Please repeat the listing exactly, starting at its first line and stopping after the line that contains "that is there, then".

*** Begin section ***

(* ===== verification/PathRef.v ===== *)
(** * A small network on which the theorems on paths are applied

    An owner and two routers with the reference cryptography: first the routers as hops of a path
    that is there, then the routers as they are before the path is built. *)

From S2P Require Import Prelude Buffer Bencode Codec CryptoApi Str NetInt IpRange DnsName DnsMessage Contact TrafficPolicy Service Frame Protocol Kademlia DhtMessage Routing LinkMessage Profiling TransitHop Path PathContext PathSpec PathReply PathBuild PathLife PathSafety.
#[local] Existing Instances pton_dec ntop_dec bt_none oxenc_dict_ref oxenc_ref crypto_xor keypairs_xor uninit_ref RouterContact.eta_t.

Module PathRef.
Definition random_seven : Random := {| randint := fun _ => 7; randbytes := fun _ n => replicate n 7 |}.
#[export] Instance random_seven_spec : RandomSpec random_seven.
Proof. split; intros; cbn; [lia|apply length_replicate]. Qed.
#[export] Existing Instance random_seven.
#[export] Instance no_dht : DhtApi unit := {| dht_HandleMessage _ d := Ok (true, [], d); dht_RelayRequestForPath _ _ d := Ok (true, d) |}.
#[export] Instance no_exits : ExitApi unit := {|
  ObtainNewExit _ _ _ x := (false, x); FindEndpointForPath _ _ := None; exit_PubKey _ _ := []; exit_Close _ x := x; exit_UpdateLocalPath _ _ x := (false, x);
  exit_QueueOutboundTraffic _ _ _ _ _ x := (false, x) |}.
(** The owner counts the paths that were built. *)
Abbreviation router := (Router unit unit nat).
#[export] Instance counting : PathOwner router := {|
  HandlePathBuildTimeout _ _ r := Ok r; HandlePathDied _ _ r := Ok r; HandlePathBuildFailedAt _ _ _ r := Ok r; built_hook _ r := Ok (r <| owner ::= S |>);
  data_handler _ _ r := Ok (true, r); drop_handler _ _ _ r := Ok (true, r); exit_updated _ r := Ok (true, r); exit_closed _ r := Ok (true, r);
  exit_traffic _ _ _ _ r := Ok (true, r); obtained_exit _ _ r := Ok (true, r) |}.

Definition key (c : Z) : list Z := replicate 32 c.
Definition id (c : Z) : list Z := replicate 16 c.
Definition contact (c : Z) : RouterContact.t := contact_ref <| RouterContact.pubkey := key c |> <| RouterContact.signature := zeros 64 |> <| RouterContact.last_updated := 1000 |>.
Definition env : Env := MkEnv 5000 (fun _ => true) (fun _ => true).
Definition relay (c : Z) (hops : gmap nat TransitHop.t) (table : list (PathID_t * nat)) : Node unit unit :=
  MkNode (key c) (key c ++ key c) (key 9 ++ key 9) true (DecayingHashSet.Mk 1000 ∅) hops (size hops) [] table [] [] [] [] Routing.parser_init [] 0 tt tt.
Definition router_of (n : Node unit unit) (paths : gmap nat Path.t) (ours : gmap PathID_t nat) (sets : gmap nat Builder.t) : router :=
  MkRouter n paths (size paths) ours sets (Profiling.Mk ∅ 0 true) (DecayingHashSet.Mk 1000 ∅) [] [] [] [] 0%nat.

(** The path of two hops as it is made, and with the keys of a build. *)
Definition made : Path.t := match Path.make [contact 11; contact 12] [(id 4, id 1); (id 3, id 2)] 0 0 0 with Ok x => x <| Path.m_BuiltHook := true |> | _ => Path.Mk [] 0 (Introduction.Mk [] [] 0 0 0) 0 0 0 0 0 0 0 ePathBuilding 0 0 0 0 0 [] (DecayingHashSet.Mk 0 ∅) (DecayingHashSet.Mk 0 ∅) 0 false false false false false false 0 end.
Definition keyed_hop (rc : Z) (tx rx : Z) : PathHopConfig := MkHopConfig (id tx) (id rx) (contact rc) (zeros 64) (key (20 + rc)) (key (30 + rc)) (key 12) (key 5) default_lifetime.
Definition built : Path.t := made <| Path.hops := [keyed_hop 11 2 1; keyed_hop 12 3 2] |> <| Path._status := ePathEstablished |>.
Definition hop_object (c : PathHopConfig) (up down : Z) : TransitHop.t :=
  TransitHop.Mk (MkInfo (hop_txID c) (hop_rxID c) (key up) (key down)) (shared c) (hop_nonceXOR c) 0 default_lifetime 0 false 0.
Definition hop_node (rc tx rx up down : Z) : Node unit unit := relay rc {[0%nat := hop_object (keyed_hop rc tx rx) up down]} [(id tx, 0%nat); (id rx, 0%nat)].
Definition owner_of (x : Path.t) (table : gmap PathID_t nat) : router :=
  router_of (relay 10 ∅ []) {[0%nat := x]} table {[0%nat := Builder.Mk 4 (MkStats 0 0 0 0) [] ∅ true (key 9 ++ key 9) 2 0 0]}.
Definition chain_nodes : list (router * nat) :=
  [(router_of (hop_node 11 2 1 12 10) ∅ ∅ ∅, 0%nat); (router_of (hop_node 12 3 2 12 11) ∅ ∅ ∅, 0%nat)].
Definition latency_test : routing_message := RLatency (PathLatencyMessage.Mk 8 0 1 proto_version).

Lemma serves_ref rc tx rx up down : serves (hop_node rc tx rx up down) 0 (hop_object (keyed_hop rc tx rx) up down) (keyed_hop rc tx rx) (key down) (key up).
Proof.
  assert (m_Hops (hop_node rc tx rx up down) !! 0%nat = Some (hop_object (keyed_hop rc tx rx) up down)) as Hh by apply lookup_singleton_eq.
  unfold serves. split_and!; try done.
  - intros i Hi. unfold GetByDownstream, transit_get. cbn [m_TransitPaths hop_node relay MapGet]. rewrite Hh. cbn [TransitHop.info hop_object downstream].
    rewrite (bool_decide_true (key down = key down)) by done. rewrite !andb_true_r. destruct Hi as [-> | ->]; cbn [hop_txID hop_rxID keyed_hop]; [by rewrite bool_decide_true|].
    rewrite (bool_decide_true (id rx = id rx)) by done. by case_bool_decide.
  - unfold TransitHopByUpstream, transit_get. cbn [m_TransitPaths hop_node relay MapGet]. rewrite Hh. cbn [TransitHop.info hop_object upstream hop_txID keyed_hop].
    by rewrite (bool_decide_true (id tx = id tx)), (bool_decide_true (key up = key up)).
Qed.
Lemma chain_ref : chain (key 10) (Path.hops built) (nodes chain_nodes).
Proof.
  split; [exists (hop_object (keyed_hop 11 2 1) 12 10); apply serves_ref|]. split; [by vm_compute|]. split; [done|]. exists (hop_object (keyed_hop 12 3 2) 12 11). apply (serves_ref 12 3 2 12 11).
Qed.
Lemma sized_ref : keys_sized (Path.hops built) /\ ids_sized (Path.hops built).
Proof. split; repeat constructor. Qed.
Lemma up_ready_ref : up_ready env 0 built (owner_of built {[id 1 := 0%nat]}) (nodes chain_nodes).
Proof.
  split; [split_and!; done|]. split; [exact chain_ref|]. split; [apply sized_ref|]. split; [apply sized_ref|]. split; [reflexivity|]. split; [done|].
  intros n h [= <- <-]. split; [repeat split|done].
Qed.
Lemma path_carries_down_witness :
  exists res, travel_down [] 0 0 env (reply [] 0 0 env 0 (routing_BEncode [] 0 0 latency_test)) chain_nodes.*1 (owner_of built {[id 1 := 0%nat]}) = Ok res.
Proof.
  destruct (path_carries_down [] 0 0 env 0 built (owner_of built {[id 1 := 0%nat]}) chain_nodes (router_of (hop_node 12 3 2 12 11) ∅ ∅ ∅) 0 latency_test)
    as (between & rx & ps & f & k & n' & _ & _ & _ & E).
  - split; [split_and!; done|]. split; [split; [repeat split|done]|]. split; [exact chain_ref|]. split; [done|]. split; [apply sized_ref|]. split; [apply sized_ref|].
    split; [intros rx [= <-]; reflexivity|]. split; [by repeat constructor|]. split; [done|]. split; [done|]. split; [done|]. reflexivity.
  - split_and!; unfold in_width; cbn; done || lia.
  - done.
  - apply Nat.ltb_lt. vm_compute. reflexivity.
  - rewrite E. clear E. eexists. cbn [path_HandleRouting RoutingSpec.received latency_test]. unfold path_HandlePathLatencyMessage. reflexivity.
Defined.

(** The routers before the path is built. *)
Definition new_routers : list router := [router_of (relay 11 ∅ []) ∅ ∅ ∅; router_of (relay 12 ∅ []) ∅ ∅ ∅].
Definition new_owner : router := owner_of made ∅.
Lemma hop_ready_ref c tx rx k1 k2 k3 k4 k5 t : c = 11 \/ c = 12 -> hop_ready (key 9) (MkHopConfig (id tx) (id rx) (contact c) k1 k2 k3 k4 k5 t).
Proof.
  intros Hc. split; [done|]. split; [done|]. split; [|done]. split; [split; [|done]; apply contact_ref_ok; [done|done|unfold time_ok; lia]|]. split; [|done].
  apply Nat.leb_le. by destruct Hc as [-> | ->]; vm_compute.
Qed.
Lemma relay_ready_ref c cfg : hop_key cfg = key c -> relay_ready (key 9) cfg (router_of (relay c ∅ []) ∅ ∅ ∅).
Proof. intros Hk. split_and!; try done. constructor. Qed.
Lemma buildable_ref : buildable env 0 0 made [key 9; key 9] new_routers (Some [1; 2; 3; 4]) new_owner.
Proof.
  split; [by eexists|]. split; [done|]. split; [by split_and!|]. split; [constructor; [apply (hop_ready_ref 11 2 1); auto|constructor; [apply (hop_ready_ref 12 3 2); auto|constructor]]|].
  split; [split; [by apply relay_ready_ref|split; [by apply relay_ready_ref|done]]|]. split; [done|]. split; [split; [done|split; [by vm_compute|done]]|].
  split; [by repeat constructor|]. split; [apply Nat.leb_le; reflexivity|]. split; [intros c [= <-]; reflexivity|]. split; [intros q ip [= <-] [= <-]; reflexivity|].
  split; [done|]. split; [done|]. split; [done|]. split; [done|]. split; [done|]. split; [done|]. split; [split; [repeat split|done]|]. intros q [= <-]. split; [repeat split|done].
Qed.
Lemma path_built_witness : exists r1 next m st rs, AsyncGenerateKeys [] 0 0 env 0 0 new_owner = Ok r1 /\ sent (node new_owner) (node r1) = Some (next, LCommit m)
  /\ build_through [] 0 0 env (Some [1; 2; 3; 4]) (key 10) m new_routers = Ok (Some (next, key 10, st), rs).
Proof.
  pose proof buildable_ref as ((b & Hb & Hrun) & Hx & _ & H1 & H2 & H3 & H4 & H5 & H6 & H7 & H8 & H9 & H10 & _).
  destruct (path_built [] 0 0 env 0 0 made b [key 9; key 9] new_routers (Some [1; 2; 3; 4]) new_owner Hb Hrun Hx H1 H2 H3 H4 H5 H6 H7 H8 H9 H10)
    as (r1 & cfgs & m & c & st & rs & E1 & _ & Hsame & _ & _ & _ & _ & E2 & E3 & _).
  exists r1, (hop_key c), m, st, rs.*1. exact (conj E1 (conj E2 E3)).
Defined.
Lemma path_established_witness : exists r rs x, establish [] 0 0 env 0 0 (Some [1; 2; 3; 4]) new_routers new_owner = Ok (r, rs) /\ m_PathObjs r !! 0%nat = Some x /\ Path._status x = ePathEstablished.
Proof.
  destruct (path_established [] 0 0 env 0 0 made [key 9; key 9] new_routers (Some [1; 2; 3; 4]) new_owner buildable_ref) as (r & x & ps & rs & H1 & H2 & _ & _ & _ & E).
  - intros k. cbn. unfold in_width. lia.
  - change (Path.m_BuiltHook made) with true in E. cbn [built_hook counting rbind] in E. eexists _, _, (x <| Path.m_BuiltHook := false |> <| Path.m_LastRecvMessage := Now env |>). split; [exact E|]. split; [|exact H2].
    transitivity (alter (fun x => x <| Path.m_LastRecvMessage := Now env |>) 0%nat (alter (fun x => x <| Path.m_BuiltHook := false |>) 0%nat (m_PathObjs r)) !! 0%nat); [reflexivity|].
    by rewrite !lookup_alter_eq, H1.
Defined.

(** Routers to pick from. *)
Definition picks : BuildEnv :=
  MkBuildEnv [Peer true true (contact 11)] (fun _ => false) (NodeDB.Mk {[key 12 := NodeDB.MkEntry (contact 12) 0]} false 0) (fun _ => [(key 12, NodeDB.MkEntry (contact 12) 0); (key 13, NodeDB.MkEntry (contact 13) 0)]) (fun _ => true).
Lemma build_hops_distinct_witness : NoDup [key 11; key 13] /\ GetHopsAlignedToForBuild picks 3 (key 12) [key 14] new_owner = Some [contact 11; contact 13; contact 12].
Proof.
  assert (GetHopsAlignedToForBuild picks 3 (key 12) [key 14] new_owner = Some [contact 11; contact 13; contact 12]) as E by (vm_compute; reflexivity). split; [|exact E].
  destruct (build_hops_distinct picks 3 (key 12) [key 14] new_owner [contact 11; contact 13; contact 12]) as (f & erc & _ & _ & _ & [[Hle _]|(more & H & _ & Hn & _)]); [exact E|lia|].
  injection H as <- H. destruct more as [|a [|b more]]; [done| |by apply (f_equal length) in H; rewrite length_app in H; cbn in H; lia]. injection H as <- <-. exact Hn.
Defined.
Lemma expired_hop_with_traffic_witness :
  exists n', expire_transit (2 * default_lifetime) ((hop_node 11 2 1 12 10) <| m_UpstreamSubmit := [(0%nat, ([1; 2; 3], key 4))] |>) = Ok n' /\ RunUpstream n' = Oob.
Proof.
  destruct (expired_hop_with_traffic (2 * default_lifetime) ((hop_node 11 2 1 12 10) <| m_UpstreamSubmit := [(0%nat, ([1; 2; 3], key 4))] |>) 0 (hop_object (keyed_hop 11 2 1) 12 10) ([1; 2; 3], key 4) [])
    as (n' & E & Hup & _); [repeat constructor; by eexists|done|reflexivity|set_solver|]. exists n'. split; [exact E|]. by apply Hup.
Defined.
End PathRef.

*** End section ***

**RESPONSE BOX:**
(* ===== verification/PathRef.v ===== *)
(** * A small network on which the theorems on paths are applied

    An owner and two routers with the reference cryptography: first the routers as hops of a path
    that is there, then the routers as they are before the path is built. *)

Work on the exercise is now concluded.